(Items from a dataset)
Lemma placing_start pending cs fresh :
  view_ok cs fresh -> let m := currentMap cs in let cs1 := remove_stale pending m cs in
  placing_ok m fresh 0 pending [] (active_entries cs1) cs1 fresh.
Proof.
  intros Hv. cbn zeta. set (m := currentMap cs). constructor; try done.
  - by apply view_ok_Lfilter.
  - intros x f Hx. by apply elem_of_nil in Hx.
  - intros e [[He Hp]%elem_of_Lfilter Ha]%elem_of_Lfilter.
    assert (Hm : m !! e_file e = Some e) by (apply currentMap_active; [apply (vo_order _ _ Hv)|done..]).
    rewrite Hm in Hp. cbn in Hp. rewrite (bool_decide_eq_true_2 (Some _ = _)), orb_false_r in Hp by done.
    apply bool_decide_eq_true in Hp. split; [done|]. exists e. split_and!; [done..|by apply negb_true_iff].
  - intros f e0 Hf Hm Hl. destruct (currentMap_in cs (f_id f) e0 Hm) as [He Ef]. exists e0. split; [|done].
    apply elem_of_Lfilter. split; [|unfold is_active; by rewrite Hl]. apply elem_of_Lfilter. split; [done|].
    rewrite Ef, bool_decide_eq_true_2; [done|]. by apply list_elem_of_fmap_2.
Qed.

(** The list as a whole: what every operation keeps. *)
Definition list_ok (v : list_view) : Prop := view_ok (children v) (next_node v).

(** after [renderPendingFiles] the elements that are not leaving are exactly the pending files' elements, in their
    order, each with its position, the number of files and its file's status and progress; a file that had such an
    element keeps it and the others get fresh ones; no leaving element is touched but those whose file is gone. *)
Theorem renderPendingFiles_shows pending store v :
  list_ok v -> StronglySorted lt (map f_id pending) -> pending <> [] ->
  let v' := renderPendingFiles pending store v in
  list_ok v' /\ map e_file (active_entries (children v')) = map f_id pending /\
  (forall i f e, pending !! i = Some f -> active_entries (children v') !! i = Some e ->
     e_index e = i /\ e_total e = length pending /\ e_status e = file_status_of store (f_id f) /\
     e_progress e = file_progress_of store (f_id f) /\
     (forall e0, e0 ∈ active_entries (children v) -> e_file e0 = f_id f -> e_node e = e_node e0) /\
     ((forall e0, e0 ∈ active_entries (children v) -> e_file e0 <> f_id f) -> next_node v <= e_node e)) /\
  (forall n, n ∈ map e_node (leaving_entries (children v')) -> n ∈ map e_node (leaving_entries (children v))).
Proof.
  intros Hv Hs Hne. destruct pending as [|f0 fs0] eqn:Ep; [done|]. rewrite <- Ep in *. cbn zeta.
  assert (Hr : renderPendingFiles pending store v =
    let m := currentMap (children v) in
    let '(cs, fresh) := place_files store m (length pending) 0 pending (remove_stale pending m (children v), next_node v) in
    {| children := cs; next_node := fresh; has_multiple := 1 <? length pending; has_many := 4 <? length pending;
       deleting := deleting v && existsb e_leaving cs; count_shown := length pending; size_shown := total_size pending |})
    by (by rewrite Ep).
  rewrite Hr. clear Hr. cbv zeta. set (m := currentMap (children v)).
  pose proof (place_files_ok store m (length pending) (next_node v) pending 0 []
    (remove_stale pending m (children v)) (next_node v) _ (placing_start pending _ _ Hv) Hs) as Hp.
  destruct (place_files _ _ _ _ _ _) as [cs fresh]. destruct Hp as (Q & Hv' & Ha & Hlen & _ & Hshow & Hlv).
  cbn [children next_node]. cbn [app] in Ha. split_and!; [done| | |].
  - rewrite Ha. apply list_eq_same_length with (n := length pending); rewrite ?length_map; [done..|].
    intros i x y Hi. rewrite !list_lookup_fmap. intros (e & He & ->)%fmap_Some (f & Hf & ->)%fmap_Some.
    by destruct (Hshow i f e Hf He).
  - intros i f e Hf He. rewrite Ha in He. destruct (Hshow i f e Hf He) as (_ & _ & H1 & H2 & H3 & H4 & H5).
    rewrite Nat.add_0_l in H1. split_and!; [done..| |].
    + intros e0 [Hin Ha0]%elem_of_Lfilter Ef. pose proof (currentMap_active _ _ (vo_order _ _ Hv) Hin Ha0) as Hm.
      fold m in Hm. rewrite Ef in Hm. rewrite Hm in H5. apply negb_true_iff in Ha0. by rewrite Ha0 in H5.
    + intros Hno. destruct (m !! f_id f) as [e0|] eqn:Hm; [|done]. destruct (e_leaving e0) eqn:Hl; [done|].
      destruct (currentMap_in _ _ _ Hm) as [Hin Ef]. destruct (Hno e0); [|done]. apply elem_of_Lfilter.
      unfold is_active. by rewrite Hl.
  - intros n. rewrite Hlv. intros (e & -> & [[He _]%elem_of_Lfilter Hl]%elem_of_Lfilter)%list_elem_of_fmap.
    apply list_elem_of_fmap. exists e. split; [done|]. by apply elem_of_Lfilter.
Qed.
End theorem.

(** ** An example *)
Definition sample_entry (node file : nat) (leaving : bool) : entry :=
  {| e_node := node; e_file := file; e_leaving := leaving; e_entering := false; e_index := file; e_total := 2;
     e_status := Queued; e_progress := None |}.
(** [file._status] and [file._progress], and the same on the element noted at the file's start. *)
Definition set_file (id : nat) (node : option nat) (status : file_status) (progress shown : option Z) (s : upload) : upload :=
  let st := default {| fs_status := Queued; fs_progress := None; fs_new := false |} (store s !! id) in
  let p := match progress with Some _ => progress | None => fs_progress st end in
  let s := set_store (<[id := {| fs_status := status; fs_progress := p; fs_new := fs_new st |}]> (store s)) s in
  match node with
  | None => s
  | Some n =>
    set_view
      {| children := update_node n (show_status status shown) (children (view s)); next_node := next_node (view s);
         has_multiple := has_multiple (view s); has_many := has_many (view s); deleting := deleting (view s);
         count_shown := count_shown (view s); size_shown := size_shown (view s) |} s
  end.

(** The end of the handler. *)
Definition end_batch (k : nat) (b : batch) (completed : nat) (s : upload) : upload :=
  act (LoadDirectory (b_path b)) (render (set_uploading false (set_pending [] (set_run k (Ended b completed) s)))).

(** After the last file: the POM, if it is wanted. *)
Definition files_done (k : nat) (b : batch) (completed : nat) (s : upload) : upload :=
  if pom_checked (the_form s) then
    match pom_fields (the_form s) with
    | (_ :: _, _ :: _, _ :: _) as pom =>
      match pom_request k b pom with
      | Some a => act a (set_run k (AwaitingPom b completed) s)
      | None => end_batch k b completed s
      end
    | _ => end_batch k b completed (act (Show (js "browser.fillPomFields") []) s)
    end
  else end_batch k b completed s.

(** The loop over [uploadQueue] up to its next [await]: a file whose path cannot be encoded fails at once. *)
Fixpoint send_files (k : nat) (b : batch) (queue : list (pending_file * nat)) (completed : nat) (before : Z)
    (s : upload) : upload :=
  match queue with
  | [] => files_done k b completed s
  | (f, i) :: queue =>
    let node := e_node <$> entry_by_index i (view s) in
    match file_request (checksums (the_form s)) k b f with
    | Some a =>
      act a (set_run k (Transferring b queue f node completed before) (set_file (f_id f) node Uploading None (Some 0%Z) s))
    | None =>
      let s := act (Show (js "browser.failedUpload") (f_name f)) (set_file (f_id f) node Failed None None s) in
      send_files k b queue (S completed) (before + f_size f)%Z s
    end
  end.

(** The space check has answered; the batch is taken from the page as it is now. *)
Definition space_answered (k : nat) (answer : option (Z * Z)) (s : upload) : upload :=
  match runs s !! k with
  | Some (CheckingSpace checked policy signed) =>
    if insufficient_space answer (pendingFiles s) then
      act (Show (js "browser.insufficientDiskSpace") []) (drop_run k s)
    else
      match path_parts (location (the_form s)) with
      | [] => drop_run k s
      | segment :: _ =>
        let b := {| b_checked := checked; b_policy := policy; b_signed := signed; b_dest := destination (the_form s);
                    b_checksums := checksums (the_form s); b_repo := decodePathSegment segment;
                    b_path := location (the_form s); b_files := pendingFiles s |} in
        let s := set_uploading true s in
        let s := if 1 <? length (pendingFiles s) then set_percent (Some 0%Z) s else s in
        send_files k b (uploadQueue (b_files b)) 0 0 s
      end
  | _ => s
  end.

(** [applyProgress] *)
Definition progress (k : nat) (loaded total : Z) (s : upload) : upload :=
  match runs s !! k with
  | Some (Transferring b queue f node completed before) =>
    if (total <=? 0)%Z then s
    else
      let p := Some (percentage loaded total) in
      let status := file_status_of (store s) (f_id f) in
      let s := set_file (f_id f) node status p p s in
      let all := total_size (b_files b) in
      if (1 <? length (b_files b)) && (0 <? all)%Z
      then set_percent (Some (Z.min 100 (percentage (before + loaded) all))) s else s
  | _ => s
  end.

(** How the transfer of a file ended; [None] for an exception. *)
Definition file_ended (k : nat) (outcome : option (bool * bool)) (s : upload) : upload :=
  match runs s !! k with
  | Some (Transferring b queue f node completed before) =>
    let s :=
      match outcome with
      | Some (true, reviewed) =>
        act (Show (if reviewed then js "browser.uploadQueuedReview" else js "browser.uploadedSuccess") (f_name f))
          (set_file (f_id f) node Done (Some 100%Z) (Some 100%Z) s)
      | _ => act (Show (js "browser.failedUpload") (f_name f)) (set_file (f_id f) node Failed None None s)
      end in
    send_files k b queue (S completed) (before + f_size f)%Z s
  | _ => s
  end.

(** The POM's response, [None] for an exception, which stays silent. *)
Definition pom_answered (k : nat) (ok : option bool) (s : upload) : upload :=
  match runs s !! k with
  | Some (AwaitingPom b completed) =>
    end_batch k b completed
      (match ok with Some false => act (Show (js "browser.failedGenPom") []) s | _ => s end)
  | _ => s
  end.

Inductive upload_event :=
| AddFiles (fs : list (jstr * Z))
| ClickRemove (id : nat)
| RemovalEnded (k : nat)
| ClickClear
| ClearCollapses (k node : nat)
| ClearEnded (k : nat)
| SetPolicy (required supportsHelpers : bool)
| SetForm (g : form)
| ClickUpload
| SpaceAnswered (k : nat) (answer : option (Z * Z))
| Progress (k : nat) (loaded total : Z)
| FileEnded (k : nat) (outcome : option (bool * bool))
| PomAnswered (k : nat) (ok : option bool)
| ClosePanel                              (* [setUploadPanelOpen(false)] *)
| ControlsClosed                          (* the controls have collapsed *)
| LanguageChanged.

Definition upload_step (ev : upload_event) (s : upload) : upload :=
  match ev with
  | AddFiles fs => addPendingFiles fs s
  | ClickRemove id => click_remove id s
  | RemovalEnded k => removal_ended k s
  | ClickClear => click_clear s
  | ClearCollapses k node => clear_collapses k node s
  | ClearEnded k => clear_ended k s
  | SetPolicy required helpers => applyRepositoryGPGPolicy required helpers s
  | SetForm g => set_form (repositoryRequiresGPG s) g s
  | ClickUpload => click_upload s
  | SpaceAnswered k answer => space_answered k answer s
  | Progress k loaded total => progress k loaded total s
  | FileEnded k outcome => file_ended k outcome s
  | PomAnswered k ok => pom_answered k ok s
  | ClosePanel => set_pending [] s
  | ControlsClosed => match pendingFiles s with [] => set_view (clearUploadControlsContent (view s)) s | _ => s end
  | LanguageChanged => match pendingFiles s with [] => s | _ => render s end
  end.

Definition upload_run (evs : list upload_event) (s : upload) : upload := fold_left (fun s ev => upload_step ev s) evs s.
End running.

(** The module's state before any event. *)
Definition initUpload (g : form) : upload :=
  {| pendingFiles := []; next_file := 0; store := ∅; uploading := false; busy := false; repositoryRequiresGPG := false;
     the_form := g;
     view := {| children := []; next_node := 0; has_multiple := false; has_many := false; deleting := false;
                count_shown := 0; size_shown := 0 |};
     batch_percent := None; runs := ∅; removals := ∅; clears := ∅; next_task := 0; actions := [] |}.

(** ** Names and queues *)
Section queue_lemmas.
Context `{UnicodeCase}.

Lemma ends_with_iff p s : ends_with p s = true <-> exists q, s = q ++ p.
Proof.
  unfold ends_with. rewrite starts_with_spec. split.
  - intros [r E]. exists (reverse r). apply (f_equal reverse) in E. rewrite reverse_involutive, reverse_app, reverse_involutive in E. done.
  - intros [q ->]. exists (reverse q). by rewrite reverse_app.
Qed.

* **WORK ITEM**
A word-for-word copy of the lines above from the one with "FileEnded (k : nat)" through the one with "clear_ended k s", inclusive, is the only output wanted.

* **REPLY**
| FileEnded (k : nat) (outcome : option (bool * bool))
| PomAnswered (k : nat) (ok : option bool)
| ClosePanel                              (* [setUploadPanelOpen(false)] *)
| ControlsClosed                          (* the controls have collapsed *)
| LanguageChanged.

Definition upload_step (ev : upload_event) (s : upload) : upload :=
  match ev with
  | AddFiles fs => addPendingFiles fs s
  | ClickRemove id => click_remove id s
  | RemovalEnded k => removal_ended k s
  | ClickClear => click_clear s
  | ClearCollapses k node => clear_collapses k node s
  | ClearEnded k => clear_ended k s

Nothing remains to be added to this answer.